L’explication se trouve dans le troisième élément de la sainte trinité: l’idéologie de la constitution de 1978. A différence du modèle anglo-saxon qui prend en compte le fait que les juges ont une idéologie, le positivisme dominant de notre système a pour résultat que la question de l’idéologie des juges est un thème tabou. Il en découle que de nombreux juges s’imaginent que l’on attend d’eux d’être des entités dépourvues d’idéologie et dont le rôle consiste à être une simple «bouche» de la loi, faisant de celle-ci la leur, au moment de rendre une décision, l’idéologie de la constitution. En dépit du fait que cette dernière mentionne le pluralisme politique comme valeur supérieure, la constitution, comme toute, possède une «idéologie». Une constitution n’est pas seulement un texte juridique, elle ne fait pas qu’établir des institutions, des procédures juridiques et des normes, une constitution diffuse également une vision déterminée de l’Etat ou de la «nation», de l’économie, des relations envers les minorités, de la redistribution du pouvoir, etc. avec prétention de conformer un projet politico-idéologique cohérent et systématique qui, une fois qu’il est repris à leur compte par les juges au moment de rendre une décision, prédétermine les codes axiologiques d’énonciation sur la base desquels sont abordés ou appréhendés les faits d’un cas et sur la manière de le résoudre. Il convient donc de se demander: quelle est l’idéologie de la constitution de 1978?
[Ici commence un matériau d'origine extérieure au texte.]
(* ===== verification/DataTheorems.v ===== *)
(** * What the data structures of the KCP crate guarantee

    The ring buffer, the segment heap, the segment header and the sort. *)
From Stdlib Require Import Sorted.
From S2P Require Import Prelude Word Env Segment Queue RingBuffer Heap GoSort GoSortSpec.
Local Open Scope Z_scope.

(** the 24-byte header.  What [encode] writes in front of the payload,
    [decode] reads back field by field, leaving the payload; both refuse a slice
    shorter than the header. *)
Theorem header_roundtrip s w r rest snmp :
  wire_segment s ->
  match encode s (w, r) snmp with
  | Some ((w', r'), snmp') =>
      (OVERHEAD <= length r)%nat /\ r' = drop OVERHEAD r /\
      exists header, w' = w ++ header /\ length header = OVERHEAD /\ bytes header /\
        decode (header ++ rest) = Some (header_of s, rest) /\
        forall n, (n < OVERHEAD)%nat -> decode (take n header) = None
  | None => (length r < OVERHEAD)%nat
  end.
Proof.
  intros Hs. destruct (Nat.leb_spec OVERHEAD (length r)) as [Hl|Hl].
  - rewrite encode_spec by done. split_and!; [done|done|].
    exists (header_bytes s). split_and!; [done|apply length_header_bytes|apply header_bytes_bytes| |].
    + by apply decode_header_bytes.
    + intros n Hn. apply decode_short. rewrite length_take, length_header_bytes. lia.
  - by rewrite encode_short.
Qed.

Lemma header_roundtrip_witness :
  exists header, encode (segment_default <| sg_sn := 258 |>) ([], replicate 24 0) snmp_new =
    Some ((header, []), snmp_new <| out_segs := 1 |>) /\
  decode (header ++ [7]) = Some (header_of (segment_default <| sg_sn := 258 |>), [7]).
Proof.
  pose proof (header_roundtrip (segment_default <| sg_sn := 258 |>) [] (replicate 24 0) [7] snmp_new) as Hr.
  destruct (encode (segment_default <| sg_sn := 258 |>) ([], replicate 24 0) snmp_new) as [[[w r] s]|] eqn:E;
    [|vm_compute in E; discriminate].
  destruct Hr as (_ & _ & header & Ew & _ & _ & Hd & _).
  { unfold wire_segment, is_u32, is_u16, is_u8. unfold zlen. split_and!; cbn; try lia; constructor. }
  exists w. rewrite Ew. split; [|exact Hd]. vm_compute in E. injection E as <- <- <-.
  rewrite <- Ew. reflexivity.
Defined.

(** C34: the ring buffer is a queue.  From [new], any sequence of operations on the
    circular array gives the results the same operations give on a plain list,
    whether it wraps, grows or shrinks, and ends with the list's elements. *)
Theorem ring_is_a_queue {T : Type} `{Default T} size ops :
  let '(obs, r) := run_ops ring_step ops (rb_new (T := T) size) in
  run_ops list_step ops [] = (obs, rb_list r) /\ rb_wf r.
Proof.
  destruct (ring_run_refines_from ops (rb_new size) (rb_new_wf size)) as [Hwf Hr].
  rewrite rb_new_list in Hr. destruct (run_ops ring_step ops (rb_new size)). by split.
Qed.

(** Nothing that left the ring is kept alive by it.  After any sequence of
    operations every slot outside the live range holds the default value, so a
    popped or discarded segment's payload is freed. *)
Theorem ring_retains_nothing {T : Type} `{Default T} size ops :
  rb_vacated (snd (run_ops ring_step ops (rb_new (T := T) size))).
Proof. apply ring_run_vacated; [apply rb_new_wf|apply rb_new_vacated]. Qed.

(** Popping a heap until it is empty. *)
Fixpoint sh_drain (fuel : nat) (h : SegmentHeap) : list Segment :=
  match fuel with
  | O => []
  | S fuel => match sh_pop h with None => [] | Some (s, h) => s :: sh_drain fuel h end
  end.

Lemma sh_drain_sorted base : forall fuel h, sh_inv base h -> (sh_len h <= fuel)%nat ->
  sh_drain fuel h ≡ₚ sh_segments h /\ StronglySorted (fun x y => seg_off base x < seg_off base y) (sh_drain fuel h).
Proof.
  induction fuel as [|fuel IH]; intros h Hh Hf; cbn [sh_drain].
  { unfold sh_len in Hf. destruct (sh_segments h); [by repeat constructor|cbn in Hf; lia]. }
  pose proof (sh_pop_spec base h Hh) as Hp. destruct (sh_pop h) as [[s h']|].
  - destruct Hp as (Hh' & Hperm & Hmin).
    destruct (IH h' Hh') as [Hp' Hs'].
    { apply Permutation_length in Hperm. unfold sh_len in *. cbn in Hperm. lia. }
    split; [by rewrite Hp', Hperm|]. constructor; [done|]. by rewrite Hp'.
  - rewrite Hp. by repeat constructor.
Qed.

Lemma sh_push_all_inv base segs : forall h, sh_inv base h -> Forall (seg_in_window base) segs ->
  NoDup (sg_sn <$> (sh_segments h ++ segs)) ->
  sh_inv base (foldl sh_push h segs) /\ sh_segments (foldl sh_push h segs) ≡ₚ sh_segments h ++ segs.
Proof.
  induction segs as [|s segs IH]; intros h Hh Hw Hnd; cbn [foldl]; [by rewrite app_nil_r|].
  apply Forall_cons in Hw as [Hs Hw]. pose proof (sh_push_perm h s) as Hp.
  assert (sh_segments h ++ s :: segs ≡ₚ sh_segments (sh_push h s) ++ segs) as Hpp.
  { rewrite Hp. cbn. by rewrite Permutation_middle. }
  destruct (IH (sh_push h s)) as [Hi Hq]; [|done|by rewrite <- Hpp|].
  - apply sh_push_inv; [done..|]. apply not_true_iff_false. rewrite (sh_has_spec base) by done.
    rewrite fmap_app, fmap_cons in Hnd. apply NoDup_app in Hnd as (_ & Hd & _).
    intros Hx. apply (Hd _ Hx). left.
  - split; [done|]. by rewrite Hq, Hpp.
Qed.

(** The reordering heap sorts by wrapped sequence number.  Segments of one
    half of the number space, each number once, come out in the order of their
    distance from [base], across the wrap of the 32-bit counter. *)
Theorem heap_sorts base segs :
  Forall (seg_in_window base) segs -> NoDup (sg_sn <$> segs) ->
  let out := sh_drain (length segs) (foldl sh_push sh_new segs) in
  out ≡ₚ segs /\ StronglySorted (fun x y => seg_off base x < seg_off base y) out /\
  (forall sn, sh_has (foldl sh_push sh_new segs) sn = true <-> sn ∈ sg_sn <$> segs).
Proof.
  intros Hw Hnd out. destruct (sh_push_all_inv base segs sh_new (sh_new_inv base) Hw Hnd) as [Hi Hp].
  destruct (sh_drain_sorted base (length segs) _ Hi) as [Hd Hs].
  { unfold sh_len. rewrite Hp. cbn. lia. }
  cbn [sh_segments sh_new app] in Hp.
  split_and!; [by rewrite <- Hp|done|]. intros sn. rewrite (sh_has_spec base) by done. by rewrite Hp.
Qed.

Definition example_segments : list Segment :=
  (fun sn => segment_default <| sg_sn := sn |>) <$> [1; 4294967295; 0].

Lemma heap_sorts_witness :
  let out := sh_drain 3 (foldl sh_push sh_new example_segments) in
  StronglySorted (fun x y => seg_off 4294967290 x < seg_off 4294967290 y) out /\
  sg_sn <$> out = [4294967295; 0; 1].
Proof.
  split; [|vm_compute; reflexivity].
  apply (heap_sorts 4294967290 example_segments).
  - repeat constructor; unfold is_u32; cbn; lia.
  - apply (bool_decide_unpack _). vm_compute. exact I.
Defined.

(** C33: [gosort::slice] returns, without a panic, a permutation of its input,
    whatever the comparison answers (even if it is no order at all). *)
Theorem sort_permutes {T : Type} (less_fn : T -> T -> bool) data :
  exists sorted, slice less_fn data = Ok sorted /\ sorted ≡ₚ data.
Proof. apply slice_permutes. Qed.

(** An input in order stays exactly as it is, equal elements included. *)
Theorem sort_keeps_sorted {T : Type} (less_fn : T -> T -> bool) data :
  (forall i j x y, (i < j)%nat -> data !! i = Some x -> data !! j = Some y -> less_fn y x = false) ->
  slice less_fn data = Ok data.
Proof. apply slice_ordered. Qed.

Lemma sort_keeps_sorted_witness : slice Nat.ltb [1; 2; 2; 5]%nat = Ok [1; 2; 2; 5]%nat.
Proof.
  apply (sort_keeps_sorted Nat.ltb). intros i j x y Hij Hx Hy. apply Nat.ltb_ge.
  destruct i as [|[|[|[|i]]]], j as [|[|[|[|j]]]]; cbn in *; try discriminate; try lia;
    injection Hx as <-; injection Hy as <-; lia.
Defined.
Il existe, sur ce point, une discussion entre constitutionnalistes de gauche. Certains affirment que la constitution est progressiste mais le problème est que les politiciens et les juges conservateurs ne l’appliquent pas, forçant une interprétation conservatrice contre-nature de cette dernière, ce qui fait que la Constitution de 1978 est finalement un texte inactivé. Je crains fortement qu’ils confondent désir et réalité. Est-il possible de croire que soit progressiste un texte rédigé au cours d’un processus constituant [4] sous l’hégémonie du secteur réformiste du franquisme [représenté par le parti UCD – Union du centre démocratique – du président du gouvernement, Adolfo Suárez, président du gouvernement de juillet 1976 au 7 février 1981] et sous la surveillance des «pouvoirs de fait» du vieux régime? Ou, si l’on prend compte du fait que les partis qui ont rédigé la constitution sont toujours aux commandes aujourd’hui, peut-on croire que les mêmes qui ont rédigé le texte constitution l’interprètent contre eux-mêmes depuis 40 ans? Rien n’est plus actif dans cet Etat que la constitution. C’est précisément pour cette raison que l’on assiste à ce qui se passe.

Albert Noguera

L’idéologie de la constitution de 1978, tout comme, sur de nombreux aspects, celle de la législation actuelle qui la développe, est régressive et conservatrice. Lorsque le texte constitutionnel récompense et protège la liberté d’entreprise dans le cadre de l’économie de marché au-dessus des droits sociaux, il s’agit bien d’une idéologie conservatrice et de régression. Lorsque le texte fixe l’existence d’une seule nation indissoluble et qui est établi des mécanismes d’ordre divers, allant jusqu’à l’intervention militaire, visant à réprimer tout exercice démocratique et pacifique de la souveraineté des peuples qui forment l’Etat, il s’agit d’une idéologie conservatrice et de régression. Ou encore, lorsqu’il est établi le paiement de la dette comme priorité absolue, au-dessus de la garantie des droits, il s’agit aussi d’une idéologie conservatrice et de régression. Dans le cadre d’un modèle de tradition positiviste, non anglo-saxon, où les juges sont convaincus qu’au moment de résoudre un cas ils ne peuvent inventer du droit, mais qu’ils doivent au contraire assumer et appliquer l’idéologie de la constitution en tant que seule réponse correcte, un texte conservateur et régressif empêche l’exercice d’une justice progressiste.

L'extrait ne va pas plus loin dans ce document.